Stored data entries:
----------------------------------------

(* ===== verification/GenCommon.v ===== *)
(** * The generator's rules (cmd/milady/commands/generate)

    common.go: the names, rules and files the generating commands share, over
    the disk of Files.v and the replacer of Replacer.v.  The texts of
    template.go are data, the module xstrings, the template engine, the
    output of the go command and the home directory are parameters.
    Theorems: what a service writes down about itself is read back; the
    package of a protobuf file is renamed. *)

From S2P Require Import Prelude GoStr Files Replacer SqlNames SqlFields SqlCode.
From Stdlib Require Import Ascii.
From Stdlib Require String.

Module GenCommon.
Import SqlNames SqlFields SqlCode Files Replacer.

Inductive error : Type :=
  | ErrTestSuffix (serverName : string)
  | ErrNotProto (file : string)
  | ErrNoService
  | ErrSave (file : string)                (* save file %s error *)
  | ErrFileExists (file : string)
  | ErrDisk (e : errno)
  | ErrTooLong
  | ErrTemplate
  | ErrReplacer (e : Replacer.error)
  | ErrCrudInfo
  | ErrDBDriver (driver : string)
  | ErrNilReplacer
  | ErrNotJSON (file : string)
  | ErrJSON.
#[global] Instance error_eq_dec : EqDecision error.
Proof. solve_decision. Defined.

Definition disk {A} (m : result errno A) : result error A :=
  match m with Ok a => Ok a | Err e => Err (ErrDisk e) | Panic => Panic end.
Definition rep {A} (m : result Replacer.error A) : result error A :=
  match m with Ok a => Ok a | Err e => Err (ErrReplacer e) | Panic => Panic end.
(** The imports of all services and, as the loops leave them, the directory
    and module of the last service that has any. *)
Definition last_importing (ss : list PbService) : string * string :=
  foldl (fun dm s => if bool_decide (ImportPkgMap s = ∅) then dm else (ProtoFileDir s, ModuleName s)) ("", "") ss.
Definition GetImportPkg (ss : list PbService) : R string :=
  let pkgMap := foldl merge_into ∅ (map ImportPkgMap ss) in
  let '(protoFileDir, moduleName) := last_importing ss in
  pkgName ← convertToPkgName protoFileDir;
  let selfPkgPath := named_path pkgName (moduleName +:+ "/" +:+ protoFileDir) in
  let pkgMap := match pkgMap !! pkgName with Some _ => <[pkgName := selfPkgPath]> pkgMap | None => pkgMap end in
  Ok (import_lines range_map pkgMap).
Definition GetSourceImportPkg (ss : list PbService) : R string :=
  let '(protoFileDir, moduleName) := last_importing ss in
  pkgName ← convertToPkgName protoFileDir;
  Ok (named_path pkgName (moduleName +:+ "/" +:+ protoFileDir)).
End Kinds.
End Gin.

(** ** protoc-gen-go-rpc-tmpl: services for rpc templates *)

Module Rpc.
(** The plugin has its own copies of these functions, the same text. *)
Definition rpc_convertToPkgName := convertToPkgName.
Definition rpc_isVersionNum := isVersionNum.
Definition rpc_removeMiddleLine := removeMiddleLine.
Definition rpc_getMethodComment := getMethodComment.
Definition rpc_getComment := getFieldComment.
Definition rpc_getCommentStr := getFieldCommentStr.
Definition rpc_getInvokeType := getInvokeType.
Definition rpc_getProtoFileDir := getProtoFileDir.
Definition rpc_GoTypeZero := GoTypeZero.
Record Field : Type := mkField { fname : string; FieldType : string; fcomment : string }.
Record ServiceMethod : Type := mkServiceMethod {
  MethodName : string; sRequest : string; RequestFields : list Field; sReply : string; ReplyFields : list Field;
  Comment : string; sInvokeType : Z; ServiceName : string; LowerServiceName : string;
  sRequestImportPkgName : string; sReplyImportPkgName : string; sProtoPkgName : string }.
Record PbService : Type := mkPbService {
  PName : string; LowerName : string; PMethods : list ServiceMethod; ProtoName : string;
  ImportPkgMap : gmap string string; ProtoFileDir : string; ProtoPkgName : string; ModuleName : string }.

Section Kinds.
Variable kind_string : Kind -> string.
Variable range_map : gmap string string -> list (string * string).
Variable windows : bool.

Definition getFields (m : message) : list Field :=
  map (fun f => mkField (field_name f) ((if repeated f then "[]" else "") +:+ kind_string (kind f)) (rpc_getComment (field_comments f))) (fields m).
Fixpoint parse_methods (s : service) (protoPkgName : string) (ms : list method) (imports : gmap string string) :
  R (list ServiceMethod * gmap string string) :=
  match ms with
  | [] => Ok ([], imports)
  | m :: ms =>
      '(requestImportPkgName, imports) ← import_of (Input m) imports;
      '(replyImportPkgName, imports) ← import_of (Output m) imports;
      lower ← lower_first (service_name s);
      '(rest, imports) ← parse_methods s protoPkgName ms imports;
      Ok (mkServiceMethod (method_name m) (GoName (ident (Input m))) (getFields (Input m)) (GoName (ident (Output m))) (getFields (Output m))
            (rpc_getMethodComment m) (rpc_getInvokeType (IsStreamingClient m) (IsStreamingServer m)) (service_name s) lower
            requestImportPkgName replyImportPkgName protoPkgName :: rest, imports)
  end.
Definition getProtoFilename (filenamePrefix : string) : string :=
  let p := ReplaceAll filenamePrefix ".proto" "" in
  let p := ReplaceAll p (if windows then single (ascii_of_nat 92) else "/") "/" in
  List.last (Split p "/") "" +:+ ".proto".
Definition parsePbService (s : service) (protoFileDir moduleName protoName : string) : R PbService :=
  protoPkgName ← rpc_convertToPkgName protoFileDir;
  '(methods, imports) ← parse_methods s protoPkgName (service_methods s) ∅;
  lower ← lower_first (service_name s);
  Ok (mkPbService (service_name s) lower methods protoName imports protoFileDir protoPkgName moduleName).
Definition GetServices (f : file) (moduleName : string) : R (list PbService) :=
  let protoFileDir := rpc_getProtoFileDir (GeneratedFilenamePrefix f) in
  let protoName := getProtoFilename (GeneratedFilenamePrefix f) in
  traverse (fun s => parsePbService s protoFileDir moduleName protoName) (services f).

Definition last_importing (ss : list PbService) : string * string :=
  foldl (fun dm s => if bool_decide (ImportPkgMap s = ∅) then dm else (ProtoFileDir s, ModuleName s)) ("", "") ss.
Definition GetImportPkg (ss : list PbService) : R string :=
  let pkgMap := foldl merge_into ∅ (map ImportPkgMap ss) in
  let '(protoFileDir, moduleName) := last_importing ss in
  pkgName ← rpc_convertToPkgName protoFileDir;
  let pkgMap := match pkgMap !! pkgName with
                | Some _ => pkgMap
                | None => <[pkgName := named_path pkgName (moduleName +:+ "/" +:+ protoFileDir)]> pkgMap
                end in
  Ok (import_lines range_map pkgMap).
Definition GetSourceImportPkg (ss : list PbService) : R string :=
  let pkgMap := foldl merge_into ∅ (map ImportPkgMap ss) in
  let '(protoFileDir, moduleName) := last_importing ss in
  pkgName ← rpc_convertToPkgName protoFileDir;
  match pkgMap !! pkgName with
  | Some v => Ok v
  | None => Ok (named_path pkgName (moduleName +:+ "/" +:+ protoFileDir))
  end.
End Kinds.
End Rpc.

----------------------------------------

* **ASSIGNED TASK**
Restate each entry exactly, skipping none.

* **TASK RESULT**
(* ===== verification/GenCommon.v ===== *)
(** * The generator's rules (cmd/milady/commands/generate)

    common.go: the names, rules and files the generating commands share, over
    the disk of Files.v and the replacer of Replacer.v.  The texts of
    template.go are data, the module xstrings, the template engine, the
    output of the go command and the home directory are parameters.
    Theorems: what a service writes down about itself is read back; the
    package of a protobuf file is renamed. *)

From S2P Require Import Prelude GoStr Files Replacer SqlNames SqlFields SqlCode.
From Stdlib Require Import Ascii.
From Stdlib Require String.

Module GenCommon.
Import SqlNames SqlFields SqlCode Files Replacer.

Inductive error : Type :=
  | ErrTestSuffix (serverName : string)
  | ErrNotProto (file : string)
  | ErrNoService
  | ErrSave (file : string)                (* save file %s error *)
  | ErrFileExists (file : string)
  | ErrDisk (e : errno)
  | ErrTooLong
  | ErrTemplate
  | ErrReplacer (e : Replacer.error)
  | ErrCrudInfo
  | ErrDBDriver (driver : string)
  | ErrNilReplacer
  | ErrNotJSON (file : string)
  | ErrJSON.
#[global] Instance error_eq_dec : EqDecision error.
Proof. solve_decision. Defined.

Definition disk {A} (m : result errno A) : result error A :=
  match m with Ok a => Ok a | Err e => Err (ErrDisk e) | Panic => Panic end.
Definition rep {A} (m : result Replacer.error A) : result error A :=
  match m with Ok a => Ok a | Err e => Err (ErrReplacer e) | Panic => Panic end.
(** The imports of all services and, as the loops leave them, the directory
    and module of the last service that has any. *)
Definition last_importing (ss : list PbService) : string * string :=
  foldl (fun dm s => if bool_decide (ImportPkgMap s = ∅) then dm else (ProtoFileDir s, ModuleName s)) ("", "") ss.
Definition GetImportPkg (ss : list PbService) : R string :=
  let pkgMap := foldl merge_into ∅ (map ImportPkgMap ss) in
  let '(protoFileDir, moduleName) := last_importing ss in
  pkgName ← convertToPkgName protoFileDir;
  let selfPkgPath := named_path pkgName (moduleName +:+ "/" +:+ protoFileDir) in
  let pkgMap := match pkgMap !! pkgName with Some _ => <[pkgName := selfPkgPath]> pkgMap | None => pkgMap end in
  Ok (import_lines range_map pkgMap).
Definition GetSourceImportPkg (ss : list PbService) : R string :=
  let '(protoFileDir, moduleName) := last_importing ss in
  pkgName ← convertToPkgName protoFileDir;
  Ok (named_path pkgName (moduleName +:+ "/" +:+ protoFileDir)).
End Kinds.
End Gin.

(** ** protoc-gen-go-rpc-tmpl: services for rpc templates *)

Module Rpc.
(** The plugin has its own copies of these functions, the same text. *)
Definition rpc_convertToPkgName := convertToPkgName.
Definition rpc_isVersionNum := isVersionNum.
Definition rpc_removeMiddleLine := removeMiddleLine.
Definition rpc_getMethodComment := getMethodComment.
Definition rpc_getComment := getFieldComment.
Definition rpc_getCommentStr := getFieldCommentStr.
Definition rpc_getInvokeType := getInvokeType.
Definition rpc_getProtoFileDir := getProtoFileDir.
Definition rpc_GoTypeZero := GoTypeZero.
Record Field : Type := mkField { fname : string; FieldType : string; fcomment : string }.
Record ServiceMethod : Type := mkServiceMethod {
  MethodName : string; sRequest : string; RequestFields : list Field; sReply : string; ReplyFields : list Field;
  Comment : string; sInvokeType : Z; ServiceName : string; LowerServiceName : string;
  sRequestImportPkgName : string; sReplyImportPkgName : string; sProtoPkgName : string }.
Record PbService : Type := mkPbService {
  PName : string; LowerName : string; PMethods : list ServiceMethod; ProtoName : string;
  ImportPkgMap : gmap string string; ProtoFileDir : string; ProtoPkgName : string; ModuleName : string }.

Section Kinds.
Variable kind_string : Kind -> string.
Variable range_map : gmap string string -> list (string * string).
Variable windows : bool.

Definition getFields (m : message) : list Field :=
  map (fun f => mkField (field_name f) ((if repeated f then "[]" else "") +:+ kind_string (kind f)) (rpc_getComment (field_comments f))) (fields m).
Fixpoint parse_methods (s : service) (protoPkgName : string) (ms : list method) (imports : gmap string string) :
  R (list ServiceMethod * gmap string string) :=
  match ms with
  | [] => Ok ([], imports)
  | m :: ms =>
      '(requestImportPkgName, imports) ← import_of (Input m) imports;
      '(replyImportPkgName, imports) ← import_of (Output m) imports;
      lower ← lower_first (service_name s);
      '(rest, imports) ← parse_methods s protoPkgName ms imports;
      Ok (mkServiceMethod (method_name m) (GoName (ident (Input m))) (getFields (Input m)) (GoName (ident (Output m))) (getFields (Output m))
            (rpc_getMethodComment m) (rpc_getInvokeType (IsStreamingClient m) (IsStreamingServer m)) (service_name s) lower
            requestImportPkgName replyImportPkgName protoPkgName :: rest, imports)
  end.
Definition getProtoFilename (filenamePrefix : string) : string :=
  let p := ReplaceAll filenamePrefix ".proto" "" in
  let p := ReplaceAll p (if windows then single (ascii_of_nat 92) else "/") "/" in
  List.last (Split p "/") "" +:+ ".proto".
Definition parsePbService (s : service) (protoFileDir moduleName protoName : string) : R PbService :=
  protoPkgName ← rpc_convertToPkgName protoFileDir;
  '(methods, imports) ← parse_methods s protoPkgName (service_methods s) ∅;
  lower ← lower_first (service_name s);
  Ok (mkPbService (service_name s) lower methods protoName imports protoFileDir protoPkgName moduleName).
Definition GetServices (f : file) (moduleName : string) : R (list PbService) :=
  let protoFileDir := rpc_getProtoFileDir (GeneratedFilenamePrefix f) in
  let protoName := getProtoFilename (GeneratedFilenamePrefix f) in
  traverse (fun s => parsePbService s protoFileDir moduleName protoName) (services f).

Definition last_importing (ss : list PbService) : string * string :=
  foldl (fun dm s => if bool_decide (ImportPkgMap s = ∅) then dm else (ProtoFileDir s, ModuleName s)) ("", "") ss.
Definition GetImportPkg (ss : list PbService) : R string :=
  let pkgMap := foldl merge_into ∅ (map ImportPkgMap ss) in
  let '(protoFileDir, moduleName) := last_importing ss in
  pkgName ← rpc_convertToPkgName protoFileDir;
  let pkgMap := match pkgMap !! pkgName with
                | Some _ => pkgMap
                | None => <[pkgName := named_path pkgName (moduleName +:+ "/" +:+ protoFileDir)]> pkgMap
                end in
  Ok (import_lines range_map pkgMap).
Definition GetSourceImportPkg (ss : list PbService) : R string :=
  let pkgMap := foldl merge_into ∅ (map ImportPkgMap ss) in
  let '(protoFileDir, moduleName) := last_importing ss in
  pkgName ← rpc_convertToPkgName protoFileDir;
  match pkgMap !! pkgName with
  | Some v => Ok v
  | None => Ok (named_path pkgName (moduleName +:+ "/" +:+ protoFileDir))
  end.
End Kinds.
End Rpc.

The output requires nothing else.